While this approach will generally work to assure each player appears in the appropriate number of games, it isn’t particularly realistic, as players aren’t often shuffled in and out of the lineup every other game for no apparent  reason. Also, in the case of Oscar Gamble the main reason he missed so many games is because he wasn’t with the team until early October. As we’ll see throughout this discussion, there are no perfect solutions.

Next, we’ll consider the starter who compiled unimpressive numbers at the plate. For this example, we may as well consider the standard-bearer in this regard.

The Mendoza Line: What to do about Poor Hitting Starters

Mario Mendoza was a slick-fielding shortshop who struggled at the plate, compiling a lifetime .215 batting average. The term “Mendoza Line” was coined by his Mariner teammates, Tom Paciorek and Bruce Bochte, and was intended as a harmless joke. Today, it is frequently used to define the threshold of mediocre hitting, which is generally defined as a .200 average. If you’re below the Mendoza Line, you’re not long for “The Bigs”, or so the saying goes.
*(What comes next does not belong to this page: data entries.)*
Lemma wf_registered s s' c C h e E :
  wf s → containers s !! c = Some C →
  next s ≤ e → e < next s' → h < next s' →
  (∀ k, is_Some (keys s' !! k) → k < next s') →
  (∀ k, k < next s → keys s' !! k = keys s !! k) →
  match keys s' !! h with
  | Some (KToken T _) => depType E = typeOfZero T
  | Some (KProvided _) => is_Some (depType E)
  | None => False
  end →
  entries s' = <[e := E]> (entries s) →
  containers s' = <[c := withEntry C h e (depType E)]> (containers s) →
  wf s'.
Proof.
  intros [W1 W2 W3 W4 W5 W6 W7 W8] HC Hle Hlt Hh Hks Hkold Hkey He Hc.
  assert (Hold : ∀ l, l < next s → entryType s' l = entryType s l).
  { intros l Hl. unfold entryType. rewrite He, lookup_insert_ne by lia. done. }
  assert (Hnew : entryType s' e = depType E).
  { unfold entryType. by rewrite He, lookup_insert_eq. }
  assert (Hcont : ∀ c' C', containers s' !! c' = Some C' →
            (c' = c ∧ C' = withEntry C h e (depType E)) ∨
            (c' ≠ c ∧ containers s !! c' = Some C')).
  { intros c' C'. rewrite Hc. destruct (decide (c = c')) as [<-|Hne].
    - rewrite lookup_insert_eq. intros [= <-]. by left.
    - rewrite lookup_insert_ne by done. intros. right. by split. }
  assert (Hreg : ∀ c' C' h' e', containers s' !! c' = Some C' →
            registry C' !! h' = Some e' →
            (c' = c ∧ h' = h ∧ e' = e) ∨
            (∃ C0, containers s !! c' = Some C0 ∧ registry C0 !! h' = Some e'
                   ∧ parent C0 = parent C'
                   ∧ ∀ T, e' ∈ indexOf C0 T → e' ∈ indexOf C' T)).
  { intros c' C' h' e' HC' Hh'. destruct (Hcont _ _ HC') as [[-> ->]|[Hne HC0]].
    - simpl in Hh'. destruct (decide (h = h')) as [<-|Hneh].
      + rewrite lookup_insert_eq in Hh'. left. by simplify_eq.
      + rewrite lookup_insert_ne in Hh' by done. right. exists C.
        repeat split; try done. intros T HT. rewrite indexOf_withEntry.
        case_decide; [apply elem_of_app; by left | done].
    - right. exists C'. by repeat split. }
  assert (Hidx : ∀ c' C' T x, containers s' !! c' = Some C' →
            x ∈ indexOf C' T →
            (x = e ∧ c' = c ∧ depType E = Some T) ∨
            (∃ C0, containers s !! c' = Some C0 ∧ x ∈ indexOf C0 T)).
  { intros c' C' T x HC' Hx. destruct (Hcont _ _ HC') as [[-> ->]|[Hne HC0]].
    - rewrite indexOf_withEntry in Hx. case_decide as HT.
      + apply elem_of_app in Hx as [Hx|Hx]; [right; eauto|].
        apply list_elem_of_singleton in Hx. left. by repeat split.
      + right; eauto.
    - right; eauto. }
  assert (Hsome : ∀ q, is_Some (containers s !! q) →
                       is_Some (containers s' !! q)).
  { intros q Hq. rewrite Hc. destruct (decide (c = q)) as [<-|Hne].
    - by rewrite lookup_insert_eq.
    - by rewrite lookup_insert_ne. }
  split.
  - intros c' C' HC'. destruct (Hcont _ _ HC') as [[-> ->]|[Hne HC0]].
    + destruct (W1 _ _ HC) as [? Hpar]. split; [lia|].
      intros q Hq. destruct (Hpar q Hq). split; [done | by apply Hsome].
    + destruct (W1 _ _ HC0) as [? Hpar]. split; [lia|].
      intros q Hq. destruct (Hpar q Hq). split; [done | by apply Hsome].
  - intros c' C' h' e' HC' Hh'.
    destruct (Hreg _ _ _ _ HC' Hh') as [(-> & -> & ->)|(C0 & HC0 & Hh0 & _)];
      [lia|]. destruct (W2 _ _ _ _ HC0 Hh0). lia.
  - intros c' C' T x HC' Hx.
    destruct (Hidx _ _ _ _ HC' Hx) as [(-> & _)|(C0 & HC0 & Hx0)]; [lia|].
    specialize (W3 _ _ _ _ HC0 Hx0). lia.
  - intros l. rewrite He. destruct (decide (e = l)) as [<-|Hne]; [lia|].
    rewrite lookup_insert_ne by done. intros Hs. specialize (W4 _ Hs). lia.
  - done.
  - intros c' C' h' e' T HC' Hh' HT.
    destruct (Hreg _ _ _ _ HC' Hh') as [(-> & -> & ->)|(C0 & HC0 & Hh0 & _ & Hin)].
    + destruct (Hcont _ _ HC') as [[_ ->]|[? _]]; [|done].
      rewrite indexOf_withEntry, decide_True by congruence.
      apply elem_of_app. right. by apply list_elem_of_singleton.
    + apply Hin. destruct (W2 _ _ _ _ HC0 Hh0). rewrite Hold in HT by lia.
      by eapply W6.
  - intros c' C' T HC'. destruct (Hcont _ _ HC') as [[-> ->]|[Hne HC0]];
      [|by eapply W7].
    rewrite indexOf_withEntry. case_decide; [|by eapply W7].
    apply StronglySorted_snoc; [by eapply W7|].
    intros y Hy. specialize (W3 _ _ _ _ HC Hy). lia.
  - intros c' C' h' e' HC' Hh'.
    destruct (Hreg _ _ _ _ HC' Hh') as [(-> & -> & ->)|(C0 & HC0 & Hh0 & _)].
    + rewrite Hnew. done.
    + destruct (W2 _ _ _ _ HC0 Hh0). rewrite Hkold, Hold by lia.
      by eapply W8.
Qed.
This is a harder case. The rules we discussed earlier to deal with hot-hitting reserves assures they are unlikely to be available to start in place of a weak-hitting starter, but do not prevent other players who played at least 60% of their team’s games from starting in his stead. For example, Larry Milbourne, who played 65 games at shortstop and was a better hitter, could be used to replace Mendoza for the ’79 M’s.

One approach to prevent this from happening is to assign starters and backups at each position based on games played.

In the case of Menoza and Milbourne, this approach would work well, since Mendoza played in 148 games and Milbourne only 65; however, in cases when the difference between the starter and backup is much smaller, it may not work as well if it works at all. For example, Leon Roberts played 67 games in left field for Seattle in 1979, but Tom Paciorek (47 games), John Hale (34), Dan Meyer (31) and Joe Simpson (27) all saw significant time at the position.

A second approach— to create d20 ranges for each player and roll to see who plays that game— has all the drawbacks mentioned earlier. In addition, it is not only a work intensive solution, it takes control away from the manager.

A third approach would be to utilize the d20 ranges described for “hot” players but instead of rolling to see who will play that game, roll to see who is “available” to play during the series or tournament. You could eliminate those players deemed “unavailable” entirely. Thus, it would be quite likely that Gamble would not only be unavailable to start, he would be unavailable period!

This situation is precisely the case described by my friend and is very difficult to deal with. In cases when the player is clearly in the lineup due to his defensive prowess, it is not unreasonable to conclude he is more valuable than other players at that position as a result. It isn’t unreasonable, but it may not be true. Indeed, I don’t believe it to be true in the game I created, where Mendoza is a much better fielder than Milbourne but fielding plays are relatively rare.

Part of the problem get’s to the heart of the issue my friend described: managers in a tabletop baseball game not only know the statistics each player compiled that year, but exactly how good they are according to the ratings in the game. For example, tabletop baseball game managers know that George Brett, who led the American League with a .329 average in 1990, batted just .255 the following year, but managers John Wathan and Hal McRae, who played with Brett and witnessed his brilliance, would have had no idea. Even if they assumed Brett wasn’t the .305 hitter he was over his lifetime, they might at least assume he was a .290 hitter or, at worst, a .280 hitter. But .255? Never!

If anyone has a great way of handling situations like this, post your ideas below!

* Starting in about 1973, Gamble consistently showed good power leading to above average slugging percentages. Near the end in his career in 1984, Gamble still managed to slug 10 homeruns in just 125 at bats despite hitting just .184.